Forum Discussion
Relationship between Azure Active Directory and Directory (Tenant?)
Hi Blakemar ,
I understand your confusion. I agree there are several "terms" in Azure that seem to overlap or could be synonyms. In addition, you might see these terms used inconsistently in the Portal UI or documentation.
I always try to approach it from the practical point of view, for example:
- Can I create a new Azure AD tenant and if yes, how is it related to my existing environment?
- Can I create several directories under that tenant?
- Can I have several domains under my tenant?
I like to use this article written for AAD developers as a reference: https://docs.microsoft.com/en-us/azure/active-directory/develop/quickstart-create-new-tenant#use-an-existing-tenant
I saw some confusing or even wrong replies in the "linked" topic like someone claiming you can have several directories under one AAD tenant.
I see it this way: Azure AD tenant = directory, and there is a strict 1:1 relationship between them (you cannot create several directories under a tenant).
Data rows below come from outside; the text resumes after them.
Module TransactionFacts.
Import Merkle Config Authority AuthorizationManager BlockHeader Transaction.

Section keys.
Context `{Serial}.

(** ** Recovery without a cache *)
Fixpoint keys_of (digest : digest_type) (allow_duplicate_keys : bool) (sigs : list signature) (recovered : list public_key) :
    result (list public_key) :=
  match sigs with
  | [] => Ok recovered
  | sig :: sigs' =>
    k ← recover_key sig digest;
    let fresh := negb (bool_decide (k ∈ recovered)) in
    EOS_ASSERT (allow_duplicate_keys || fresh) tx_duplicate_sig;;
    keys_of digest allow_duplicate_keys sigs' (if fresh then recovered ++ [k] else recovered)
  end.

(** The entries of transaction [t] hold the keys that signed it together with [cfd]. *)
Definition honest (chain_id : digest_type) (cfd : list (list Z)) (t : transaction) (cache : list cached_pub_key) : Prop :=
  forall e, e ∈ cache -> c_trx_id e = id t -> recover_key (c_sig e) (sig_digest chain_id cfd t) = Ok (c_pub_key e).

Lemma cache_find_Some sig cache e : cache_find sig cache = Some e -> e ∈ cache /\ c_sig e = sig.
Proof.
  intros E. apply List.find_some in E as [Hin E]. apply list_elem_of_In in Hin. apply bool_decide_eq_true in E. done.
Qed.

Lemma honest_emplace chain cfd t cache e :
  honest chain cfd t cache -> (c_trx_id e = id t -> recover_key (c_sig e) (sig_digest chain cfd t) = Ok (c_pub_key e)) ->
  honest chain cfd t (cache_emplace_back e cache).
Proof.
  intros Hc He. unfold cache_emplace_back. destruct (cache_find _ _); [done|].
  intros e' [Hin| ->%list_elem_of_singleton]%elem_of_app; [now apply Hc|done].
Qed.
Lemma StronglySorted_snoc {A} (R : A -> A -> Prop) l x :
  StronglySorted R l -> Forall (fun y => R y x) l -> StronglySorted R (l ++ [x]).
Proof.
  induction 1 as [|y l Hl IH Hy]; intros Hf; cbn; [repeat constructor|]. inversion Hf; subst.
  constructor; [auto|]. apply Forall_app. split; [done|]. now constructor.
Qed.

Lemma StronglySorted_reverse {A} (R : A -> A -> Prop) l :
  StronglySorted R l -> StronglySorted (fun x y => R y x) (reverse l).
Proof.
  induction 1 as [|x l Hl IH Hx]; [constructor|]. rewrite reverse_cons. apply StronglySorted_snoc; [done|].
  now apply Forall_reverse.
Qed.

Lemma StronglySorted_app_inv {A} (R : A -> A -> Prop) l k :
  StronglySorted R (l ++ k) -> StronglySorted R l /\ StronglySorted R k.
Proof.
  induction l as [|x l IH]; cbn; [intros; split; [constructor|done]|]. intros H. inversion H as [|? ? Hs Hf]; subst.
  destruct (IH Hs). split; [|done]. constructor; [done|]. now apply Forall_app in Hf as [? _].
Qed.

Lemma StronglySorted_weaken {A} (R Q : A -> A -> Prop) l :
  (forall x y, x ∈ l -> y ∈ l -> R x y -> Q x y) -> StronglySorted R l -> StronglySorted Q l.
Proof.
  intros Hi. induction 1 as [|x l Hl IH Hx]; [constructor|]. constructor.
  - apply IH. intros y z Hy Hz. apply Hi; now right.
  - rewrite Forall_forall in *. intros y Hy. apply Hi; [left|now right|auto].
Qed.

Lemma lower_bound_false_split l :
  StronglySorted lib_le l ->
  exists pre, l = pre ++ lower_bound_false l /\ Forall (fun b => validated b = true) pre
    /\ Forall (fun b => validated b = false) (lower_bound_false l).
Proof.
  induction 1 as [|b l Hl (pre & E & Hp & Hu) Hb]; [exists []; split_and!; constructor|].
  cbn. destruct (validated b) eqn:Hv.
  - exists (b :: pre). split_and!; [cbn; congruence|now constructor|done].
  - exists []. split_and!; [done|constructor|]. constructor; [done|]. eapply Forall_impl; [exact Hb|].
    intros c Hc. destruct (validated c) eqn:Hvc; [|done]. now rewrite (lib_le_valid _ _ Hc Hvc) in Hv.
Qed.

(** The order in which [close] writes the blocks of an index. *)
Definition written i : list block_state :=
  let l := by_lib i in
  let unvalidated := reverse (lower_bound_false l) in
  close_order (reverse (take (length l - length unvalidated) l)) unvalidated.

Lemma written_sorted i : written i ≡ₚ by_lib i /\ StronglySorted pref_le (written i).
Proof.
  unfold written. pose proof (by_lib_sorted i) as Hs.
  destruct (lower_bound_false_split _ Hs) as (pre & E & Hp & Hu). set (suf := lower_bound_false (by_lib i)) in *.
  assert (Et : take (length (by_lib i) - length (reverse suf)) (by_lib i) = pre).
  { rewrite length_reverse, E, length_app, Nat.add_sub. now rewrite take_app_length. }
  rewrite Et. split.
  - rewrite close_order_perm, !reverse_Permutation. now rewrite <- E.
  - rewrite E in Hs. apply StronglySorted_app_inv in Hs as [H1 H2]. rewrite Forall_forall in Hp, Hu.
    apply close_order_sorted.
    + apply StronglySorted_reverse in H1. eapply StronglySorted_weaken; [|exact H1].
      intros x y Hx%elem_of_reverse%Hp Hy%elem_of_reverse%Hp Hle. apply lib_le_preferred; [done|congruence].
    + apply StronglySorted_reverse in H2. eapply StronglySorted_weaken; [|exact H2].
      intros x y Hx%elem_of_reverse%Hu Hy%elem_of_reverse%Hu Hle. apply lib_le_preferred; [done|congruence].
Qed.

Lemma elem_of_written i b : b ∈ written i <-> exists id, i !! id = Some b.
Proof. now rewrite (proj1 (written_sorted i)), elem_of_by_lib. Qed.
Each tenant has it's globally unique 'tenant ID' (in some places in the Portal referred as 'directory ID', but the ID is the same.
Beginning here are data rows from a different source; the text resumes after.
(* ===== verification/BillingFacts.v ===== *)
(** * What a transaction is billed

    The running check of the NET usage, the billing timer, and the bill at the end: it is within the limits of the
    block and of every account, and once the checks have passed it is always paid. *)
From S2P Require Import Prelude Merkle Timestamp Config ChainConfig Authority AuthorizationManager BlockHeader Transaction ResourceLimits ResourceFacts SystemContract ControllerChecks TransactionContext.

Module BillingFacts.
Import Merkle Config ChainConfig Authority AuthorizationManager BlockHeader Transaction SystemContract ControllerChecks TransactionContext.

(** ** The running check *)
Lemma words_le u l : u <= l / 8 * 8 <-> (u + 7) / 8 * 8 <= l.
Proof.
  pose proof (Z.div_mod l 8 ltac:(lia)). pose proof (Z.mod_pos_bound l 8 ltac:(lia)).
  pose proof (Z.div_mod (u + 7) 8 ltac:(lia)). pose proof (Z.mod_pos_bound (u + 7) 8 ltac:(lia)). lia.
Qed.

(** Comparing the NET usage with the limit rounded down to words, as every call does, decides the same as
    rounding the usage up to words, as the bill does, and comparing that with the limit. *)
Theorem eager_check_exact env l due_to_block greylisted limit usage :
  check_net_usage env (Net l due_to_block greylisted (limit / 8 * 8) usage) =
  check_net_usage env (Net l due_to_block greylisted limit ((usage + 7) / 8 * 8)).
Proof.
  unfold check_net_usage. cbn. destruct (skip_trx_checks _ _); [done|]. pose proof (words_le usage limit) as Hw.
  destruct (Z.ltb_spec (limit / 8 * 8) usage), (Z.ltb_spec limit ((usage + 7) / 8 * 8)); try done; lia.
Qed.

(** ** What the accounts can pay *)
Section pay.
Context (env : environment).
Notation producing := (is_producing_block (flags_of env)).

Definition elastic_limit_of (force : bool) (a : Z) : Z :=
  if negb force && producing then if is_resource_greylisted (conf env) a then 1 else greylist_limit (conf env)
  else maximum_elastic_resource_multiplier.

(** The result is at most every limit that is reported. *)
Lemma can_pay_spec force d accounts r n p gn gp : can_pay env force d accounts r = Ok (n, p, gn, gp) ->
  n <= fst (fst (fst r)) /\ p <= snd (fst (fst r)) /\ (0 <= fst (fst (fst r)) -> 0 <= n) /\ (0 <= snd (fst (fst r)) -> 0 <= p) /\
  forall a, a ∈ accounts -> exists ln fn lp fp,
    ResourceLimits.get_account_net_limit d a (elastic_limit_of force a) = Ok (ln, fn) /\
    ResourceLimits.get_account_cpu_limit d a (elastic_limit_of force a) = Ok (lp, fp) /\
    (0 <= ln -> n <= ln) /\ (0 <= lp -> p <= lp).
Proof.
  revert r. induction accounts as [|a accounts IH]; intros [[[n0 p0] gn0] gp0] E; cbn in E.
  { injection E as <- <- <- <-. cbn. split_and!; try lia; try done. set_solver. }
  fold (elastic_limit_of force a) in E. apply result_bind_Ok in E as ([ln fn] & En & E). cbn [fst snd] in E.
  set (n1 := if 0 <=? ln then Z.min n0 ln else n0).
  assert (exists g1, (if 0 <=? ln then (Z.min n0 ln, gn0 || fn) else (n0, gn0)) = (n1, g1)) as [g1 E1] by (unfold n1; destruct (0 <=? ln); eauto).
  rewrite E1 in E. apply result_bind_Ok in E as ([lp fp] & Ep & E). cbn [fst snd] in E.
  set (p1 := if 0 <=? lp then Z.min p0 lp else p0).
  assert (exists g2, (if 0 <=? lp then (Z.min p0 lp, gp0 || fp) else (p0, gp0)) = (p1, g2)) as [g2 E2] by (unfold p1; destruct (0 <=? lp); eauto).
  rewrite E2 in E. apply IH in E as (H1 & H2 & H3 & H4 & Hall). cbn [fst snd] in *.
  assert (n1 <= n0 /\ (0 <= ln -> n1 <= ln) /\ (0 <= n0 -> 0 <= n1)) by (unfold n1; destruct (Z.leb_spec 0 ln); lia).
  assert (p1 <= p0 /\ (0 <= lp -> p1 <= lp) /\ (0 <= p0 -> 0 <= p1)) by (unfold p1; destruct (Z.leb_spec 0 lp); lia).
  split_and!; try lia. intros b [->|Hb]%elem_of_cons; [|now apply Hall].
  exists ln, fn, lp, fp. split_and!; try done; lia.
Qed.
End pay.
When you use 'Switch directories' option in the Portal, you are authenticating to a different AAD tenant (your account was invited as a guest there via Azure AD B2B Collaboration), so you will see different subscriptions and resources, and have different permissions, when you do so. Since most organizations have one production tenant (but some like ISVs can have more), you are switching to a different "company". That's how I see it.
You can, however, have several domains under one tenant / directory. You always get a default one {something}.onmicrosoft.com, but you can onboard custom domains (like contoso.com) upon proving you own that domain.
Hi Blakemar ,
I understand your confusion. I agree there are several "terms" in Azure that seem to overlap or could be synonyms. In addition, you might see these terms used inconsistently in the Portal UI or documentation.
I always try to approach it from the practical point of view, for example:
- Can I create a new Azure AD tenant and if yes, how is it related to my existing environment?
- Can I create several directories under that tenant?
- Can I have several domains under my tenant?
I like to use this article written for AAD developers as a reference: https://docs.microsoft.com/en-us/azure/active-directory/develop/quickstart-create-new-tenant#use-an-existing-tenant
I saw some confusing or even wrong replies in the "linked" topic like someone claiming you can have several directories under one AAD tenant.
I see it this way: Azure AD tenant = directory, and there is a strict 1:1 relationship between them (you cannot create several directories under a tenant). Each tenant has it's globally unique 'tenant ID' (in some places in the Portal referred as 'directory ID', but the ID is the same.
When you use 'Switch directories' option in the Portal, you are authenticating to a different AAD tenant (your account was invited as a guest there via Azure AD B2B Collaboration), so you will see different subscriptions and resources, and have different permissions, when you do so. Since most organizations have one production tenant (but some like ISVs can have more), you are switching to a different "company". That's how I see it.
You can, however, have several domains under one tenant / directory. You always get a default one {something}.onmicrosoft.com, but you can onboard custom domains (like contoso.com) upon proving you own that domain.
- Can you describe the relationship when it comes to B2C tenant? Is that a different animal? My 1st tenant shows my B2C tenant as a *resource*, which is very confusing. Is there a heirarchy here, where the one tenant 'owns' another tenant? They both have their own AD and resources like you describe above, but the fact that the one tenant is a resource for another is weird, and I've never seen a good description of it.
Hi buzzripper,
Azure AD B2C is indeed a different animal :).
It is meant for building consumer-facing apps that support different external IdPs like social accounts (FB, Twitter, etc.).
I do agree this sounds confusing, especially if you check the tutorial for creating a new B2C tenant. You must have a regular AAD tenant with an Azure subscription attached to it first before you can create a new B2C tenant like any other Azure resource. Once you create it however, you don't manage it like other resources but you need to switch to that directory and manage it separately.
Also, when you create your B2C tenant, it is empty, so there is no overlap of identities (users, groups) that exist in your AAD tenant (sometimes also reffered to as AAD B2E, Business-to-Enterprise).
Your applications (e.g. web apps) that are leveraging B2C functionality, can be deployed to any Azure subscription or even on-prem or Third Party clouds, as long as you register your app to that B2C tenant.
Thanks for that reponse, that clarifies things a lot.
One other thing I'm confused about with B2C is: is B2C also the token server? Does it provide both the id_token and the access_token? If I understand things right, you designate what which of the user's AD values go into the id_token via those XML files. But I'm unclear on how you get/populate an access_token - these values usually come from the application, so not sure how that's accomplished.